Equations for terminating a differential amplifier in single-ended input

Introduction

A few years ago, I had to terminate a differential amplifier in single-ended input. Analog Devices AN-09901 gives equations for that. Unfortunately, there are an inaccuracy in these equations. According to this page, the input impedance for balanced differential input signals is given by R_"IN, dm"=2\cdotR_G and for a single-ended input by R_"IN, cm"=R_G/(1-R_F/(2\cdot(R_G+R_F))).

However, in this use case, the last equation is uncorrect. It would have been correct if the -DIN input were connected directly to ground. However, this is not the case, and instead this input is connected to ground through a resistor of value R_S////R_T to ensure symmetry.

Schematic

The schematic is shown below. Note the strange alignment of Rsp and Rsn. Rsp is part of the source while Rsn is part of the board. Note that in an actual implementation, Rsn and Rtn are likely to be merged. Details of the LTSpice simulation will be described at the end.

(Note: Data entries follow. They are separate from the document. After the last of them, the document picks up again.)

(* ===== verification/IrObj.v ===== *)
(** The objects of a trace, as the library has them: field classes
    ([src/src/lib/trace-ir/field-class.h]), trace, stream and event classes
    ([trace-class.h], [stream-class.h], [event-class.h]), traces ([trace.h]) and streams
    ([stream.h]).

    One store maps addresses to the objects, which all start with a [bt_object]
    ([Object]): a reference is an address.  A string is a list of characters.  A field
    path is a value of the field class that owns it, and so is the environment of a trace.
    User attributes, media types and object pools are left out. *)

From stdpp Require Import list gmap.
From S2P Require Import Prelude Object IntRange.

(** * Types *)

Definition BT_FIELD_CLASS_TYPE_BOOL : Z := 2 ^ 0.
Definition BT_FIELD_CLASS_TYPE_BIT_ARRAY : Z := 2 ^ 1.
Definition BT_FIELD_CLASS_TYPE_INTEGER : Z := 2 ^ 2.
Definition BT_FIELD_CLASS_TYPE_UNSIGNED_INTEGER : Z := Z.lor (2 ^ 3) BT_FIELD_CLASS_TYPE_INTEGER.
Definition BT_FIELD_CLASS_TYPE_SIGNED_INTEGER : Z := Z.lor (2 ^ 4) BT_FIELD_CLASS_TYPE_INTEGER.
Definition BT_FIELD_CLASS_TYPE_ENUMERATION : Z := 2 ^ 5.
Definition BT_FIELD_CLASS_TYPE_UNSIGNED_ENUMERATION : Z :=
  Z.lor BT_FIELD_CLASS_TYPE_ENUMERATION BT_FIELD_CLASS_TYPE_UNSIGNED_INTEGER.
Definition BT_FIELD_CLASS_TYPE_SIGNED_ENUMERATION : Z :=
  Z.lor BT_FIELD_CLASS_TYPE_ENUMERATION BT_FIELD_CLASS_TYPE_SIGNED_INTEGER.
Definition BT_FIELD_CLASS_TYPE_REAL : Z := 2 ^ 6.
Definition BT_FIELD_CLASS_TYPE_SINGLE_PRECISION_REAL : Z := Z.lor (2 ^ 7) BT_FIELD_CLASS_TYPE_REAL.
Definition BT_FIELD_CLASS_TYPE_DOUBLE_PRECISION_REAL : Z := Z.lor (2 ^ 8) BT_FIELD_CLASS_TYPE_REAL.
Definition BT_FIELD_CLASS_TYPE_STRING : Z := 2 ^ 9.
Definition BT_FIELD_CLASS_TYPE_STRUCTURE : Z := 2 ^ 10.
Definition BT_FIELD_CLASS_TYPE_ARRAY : Z := 2 ^ 11.
Definition BT_FIELD_CLASS_TYPE_STATIC_ARRAY : Z := Z.lor (2 ^ 12) BT_FIELD_CLASS_TYPE_ARRAY.
Definition BT_FIELD_CLASS_TYPE_DYNAMIC_ARRAY : Z := Z.lor (2 ^ 13) BT_FIELD_CLASS_TYPE_ARRAY.
Definition BT_FIELD_CLASS_TYPE_DYNAMIC_ARRAY_WITHOUT_LENGTH_FIELD : Z := Z.lor (2 ^ 14) BT_FIELD_CLASS_TYPE_DYNAMIC_ARRAY.
Definition BT_FIELD_CLASS_TYPE_DYNAMIC_ARRAY_WITH_LENGTH_FIELD : Z := Z.lor (2 ^ 15) BT_FIELD_CLASS_TYPE_DYNAMIC_ARRAY.
Definition BT_FIELD_CLASS_TYPE_OPTION : Z := 2 ^ 16.
Definition BT_FIELD_CLASS_TYPE_OPTION_WITHOUT_SELECTOR_FIELD : Z := Z.lor (2 ^ 17) BT_FIELD_CLASS_TYPE_OPTION.
Definition BT_FIELD_CLASS_TYPE_OPTION_WITH_SELECTOR_FIELD : Z := Z.lor (2 ^ 18) BT_FIELD_CLASS_TYPE_OPTION.
Definition BT_FIELD_CLASS_TYPE_OPTION_WITH_BOOL_SELECTOR_FIELD : Z :=
  Z.lor (2 ^ 19) BT_FIELD_CLASS_TYPE_OPTION_WITH_SELECTOR_FIELD.
Definition BT_FIELD_CLASS_TYPE_OPTION_WITH_INTEGER_SELECTOR_FIELD : Z :=
  Z.lor (2 ^ 20) BT_FIELD_CLASS_TYPE_OPTION_WITH_SELECTOR_FIELD.
Definition BT_FIELD_CLASS_TYPE_OPTION_WITH_UNSIGNED_INTEGER_SELECTOR_FIELD : Z :=
  Z.lor (2 ^ 21) BT_FIELD_CLASS_TYPE_OPTION_WITH_INTEGER_SELECTOR_FIELD.
Definition BT_FIELD_CLASS_TYPE_OPTION_WITH_SIGNED_INTEGER_SELECTOR_FIELD : Z :=
  Z.lor (2 ^ 22) BT_FIELD_CLASS_TYPE_OPTION_WITH_INTEGER_SELECTOR_FIELD.
Definition BT_FIELD_CLASS_TYPE_VARIANT : Z := 2 ^ 23.
Definition BT_FIELD_CLASS_TYPE_VARIANT_WITHOUT_SELECTOR_FIELD : Z := Z.lor (2 ^ 24) BT_FIELD_CLASS_TYPE_VARIANT.
Definition BT_FIELD_CLASS_TYPE_VARIANT_WITH_SELECTOR_FIELD : Z := Z.lor (2 ^ 25) BT_FIELD_CLASS_TYPE_VARIANT.
Definition BT_FIELD_CLASS_TYPE_VARIANT_WITH_INTEGER_SELECTOR_FIELD : Z :=
  Z.lor (2 ^ 26) BT_FIELD_CLASS_TYPE_VARIANT_WITH_SELECTOR_FIELD.
Definition BT_FIELD_CLASS_TYPE_VARIANT_WITH_UNSIGNED_INTEGER_SELECTOR_FIELD : Z :=
  Z.lor (2 ^ 27) BT_FIELD_CLASS_TYPE_VARIANT_WITH_INTEGER_SELECTOR_FIELD.
Definition BT_FIELD_CLASS_TYPE_VARIANT_WITH_SIGNED_INTEGER_SELECTOR_FIELD : Z :=
  Z.lor (2 ^ 28) BT_FIELD_CLASS_TYPE_VARIANT_WITH_INTEGER_SELECTOR_FIELD.

Definition bt_field_class_type_is (type other_type : Z) : bool := Z.land type other_type =? other_type.

(** * Data *)

Inductive bt_field_path_scope := PacketContext | EventCommonContext | EventSpecificContext | EventPayload.
#[export] Instance bt_field_path_scope_eq_dec : EqDecision bt_field_path_scope.
Proof. solve_decision. Defined.

Inductive bt_field_path_item := ItemIndex (index : Z) | CurrentArrayElement | CurrentOptionContent.
#[export] Instance bt_field_path_item_eq_dec : EqDecision bt_field_path_item.
Proof. solve_decision. Defined.

Record bt_field_path := BtFieldPath { fp_root : bt_field_path_scope; fp_items : list bt_field_path_item }.
#[export] Instance bt_field_path_eq_dec : EqDecision bt_field_path.
Proof. solve_decision. Defined.

(** The selector or length field of a field class, by path or by location; a path is set
    once it is resolved. *)
Inductive field_xref := XrefPath (class : addr) (path : option bt_field_path) | XrefLocation (location : addr).

Record bt_field_class_bit_array_flag := BitArrayFlag { flag_label : list Z; flag_range_set : addr; flag_mask : Z }.
Record bt_field_class_enumeration_mapping := EnumMapping { mapping_label : list Z; mapping_range_set : addr }.

(** A member or an option; only an option of a variant with a selector has a range set. *)
Record bt_named_field_class := NamedFieldClass {
  nf_name : option (list Z);
  nf_fc : addr;
  nf_frozen : bool;
  nf_range_set : option addr
}.

(** What a field class has besides [struct bt_field_class], by structure. *)
Inductive fc_contents :=
| NoContents
| BitArrayContents (length : Z) (flags : list bt_field_class_bit_array_flag)
| IntegerContents (range hints base : Z)
| EnumerationContents (range hints base : Z) (mappings : list bt_field_class_enumeration_mapping)
| ContainerContents (name_to_index : gmap (list Z) nat) (named_fcs : list bt_named_field_class)
    (selector_field : option field_xref)
| StaticArrayContents (element_fc : addr) (length : Z)
| DynamicArrayContents (element_fc : addr) (length_field : option field_xref)
| OptionContents (content_fc : addr) (selector_field : option field_xref) (sel_is_reversed : bool) (range_set : option addr).

Record bt_field_class := BtFieldClass {
  fc_base : bt_object;
  fc_type : Z;
  fc_frozen : bool;
  part_of_trace_class : bool;
  mip_version : Z;
  fc_data : fc_contents
}.

(** ** Classes, traces and streams *)

(** A namespace, a name and a unique identifier, all optional. *)
Record ir_names := IrNames { ns : option (list Z); name : option (list Z); uid : option (list Z) }.

(** A destruction listener: the function and its data.  A place whose listener was removed
    is [None]. *)
Definition destruction_listener : Type := Z.

Record bt_trace_class := BtTraceClass {
  tc_base : bt_object;
  tc_mip_version : Z;
  stream_classes : list addr;
  assigns_automatic_stream_class_id : bool;
  tc_destruction_listeners : list (option destruction_listener);
  tc_frozen : bool
}.

(** The support of packets and discarded items of a stream class. *)
Record sc_support := ScSupport {
  supports_packets : bool;
  packets_have_beginning_default_clock_snapshot : bool;
  packets_have_end_default_clock_snapshot : bool;
  supports_discarded_events : bool;
  discarded_events_have_default_clock_snapshots : bool;
  supports_discarded_packets : bool;
  discarded_packets_have_default_clock_snapshots : bool
}.

Record bt_stream_class := BtStreamClass {
  sc_base : bt_object;
  sc_names : ir_names;
  sc_id : Z;
  assigns_automatic_event_class_id : bool;
  assigns_automatic_stream_id : bool;
  support : sc_support;
  packet_context_fc : option addr;
  event_common_context_fc : option addr;
  default_clock_class : option addr;
  event_classes : list addr;
  sc_frozen : bool
}.

Record bt_event_class := BtEventClass {
  ec_base : bt_object;
  specific_context_fc : option addr;
  payload_fc : option addr;
  ec_names : ir_names;
  ec_id : Z;
  log_level : option Z;
  emf_uri : option (list Z);
  ec_frozen : bool
}.

Inductive env_value := EnvInteger (z : Z) | EnvString (s : list Z).

Record bt_trace := BtTrace {
  trace_base : bt_object;
  trace_class : addr;
  trace_names : ir_names;
  environment : list (list Z * env_value);
  streams : list addr;
  stream_classes_stream_count : gmap addr Z;
  trace_destruction_listeners : list (option destruction_listener);
  trace_frozen : bool
}.

Record bt_stream := BtStream {
  stream_base : bt_object;
  stream_class : addr;
  stream_name : option (list Z);
  stream_id : Z;
  stream_frozen : bool
}.

(** ** The store *)

Inductive ir_object :=
| FieldClassObject (fc : bt_field_class)
| RangeSetObject (s : bt_integer_range_set)
| LocationObject (b : bt_object)
| ClockClassObject (b : bt_object) (frozen : bool)
| TraceClassObject (tc : bt_trace_class)
| StreamClassObject (sc : bt_stream_class)
| EventClassObject (ec : bt_event_class)
| TraceObject (t : bt_trace)
| StreamObject (s : bt_stream).

Definition ir_base (o : ir_object) : bt_object :=
  match o with
  | FieldClassObject fc => fc_base fc
  | RangeSetObject s => rs_base s
  | LocationObject b | ClockClassObject b _ => b
  | TraceClassObject tc => tc_base tc
  | StreamClassObject sc => sc_base sc
  | EventClassObject ec => ec_base ec
  | TraceObject t => trace_base t
  | StreamObject s => stream_base s
  end.
Definition ir_set_base (o : ir_object) (b : bt_object) : ir_object :=
  match o with
  | FieldClassObject fc =>
    FieldClassObject (BtFieldClass b (fc_type fc) (fc_frozen fc) (part_of_trace_class fc) (mip_version fc) (fc_data fc))
  | RangeSetObject s => RangeSetObject (BtIntegerRangeSet b (ranges s) (frozen s))
  | LocationObject _ => LocationObject b
  | ClockClassObject _ frozen => ClockClassObject b frozen
  | TraceClassObject tc =>
    TraceClassObject (BtTraceClass b (tc_mip_version tc) (stream_classes tc) (assigns_automatic_stream_class_id tc)
                        (tc_destruction_listeners tc) (tc_frozen tc))
  | StreamClassObject sc =>
    StreamClassObject (BtStreamClass b (sc_names sc) (sc_id sc) (assigns_automatic_event_class_id sc)
                         (assigns_automatic_stream_id sc) (support sc) (packet_context_fc sc) (event_common_context_fc sc)
                         (default_clock_class sc) (event_classes sc) (sc_frozen sc))
  | EventClassObject ec =>
    EventClassObject (BtEventClass b (specific_context_fc ec) (payload_fc ec) (ec_names ec) (ec_id ec) (log_level ec)
                        (emf_uri ec) (ec_frozen ec))
  | TraceObject t =>
    TraceObject (BtTrace b (trace_class t) (trace_names t) (environment t) (streams t) (stream_classes_stream_count t)
                   (trace_destruction_listeners t) (trace_frozen t))
  | StreamObject s => StreamObject (BtStream b (stream_class s) (stream_name s) (stream_id s) (stream_frozen s))
  end.
#[export] Instance ir_object_base : ObjectBase ir_object := { base := ir_base; set_base := ir_set_base }.
#[export] Instance ir_object_base_laws : ObjectBaseLaws ir_object.
Proof. split; [by intros []|by intros [[]|[]|? |? ?|[]|[]|[]|[]|[]]|by intros []]. Qed.

Abbreviation ir := (gmap addr ir_object).

Definition get_fc (h : ir) (a : addr) : option bt_field_class :=
  match h !! a with Some (FieldClassObject fc) => Some fc | _ => None end.
Definition get_ranges (h : ir) (a : addr) : option bt_integer_range_set :=
  match h !! a with Some (RangeSetObject s) => Some s | _ => None end.
Definition get_tc (h : ir) (a : addr) : option bt_trace_class :=
  match h !! a with Some (TraceClassObject tc) => Some tc | _ => None end.
Definition get_sc (h : ir) (a : addr) : option bt_stream_class :=
  match h !! a with Some (StreamClassObject sc) => Some sc | _ => None end.
Definition get_ec (h : ir) (a : addr) : option bt_event_class :=
  match h !! a with Some (EventClassObject ec) => Some ec | _ => None end.
Definition get_trace (h : ir) (a : addr) : option bt_trace :=
  match h !! a with Some (TraceObject t) => Some t | _ => None end.
Definition get_stream (h : ir) (a : addr) : option bt_stream :=
  match h !! a with Some (StreamObject s) => Some s | _ => None end.
Definition get_location (h : ir) (a : addr) : option bt_object :=
  match h !! a with Some (LocationObject b) => Some b | _ => None end.

Definition with_data (fc : bt_field_class) (d : fc_contents) : bt_field_class :=
  BtFieldClass (fc_base fc) (fc_type fc) (fc_frozen fc) (part_of_trace_class fc) (mip_version fc) d.
Definition with_frozen (fc : bt_field_class) (b : bool) : bt_field_class :=
  BtFieldClass (fc_base fc) (fc_type fc) b (part_of_trace_class fc) (mip_version fc) (fc_data fc).
Definition with_part_of (fc : bt_field_class) (b : bool) : bt_field_class :=
  BtFieldClass (fc_base fc) (fc_type fc) (fc_frozen fc) b (mip_version fc) (fc_data fc).
Definition set_fc (h : ir) (a : addr) (fc : bt_field_class) : ir := <[a := FieldClassObject fc]> h.
Definition set_data (h : ir) (a : addr) (d : fc_contents) : option ir := do fc <- get_fc h a; Some (set_fc h a (with_data fc d)).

Calculation philosophy: solving vs. enforcing

There are two methods to calculate the values of the components in an electrical circuit:

Calculations get much easier with the enforcing approach, in a similar approach than proposed by Middlebrook and its successors, notably Vorperian and Basso.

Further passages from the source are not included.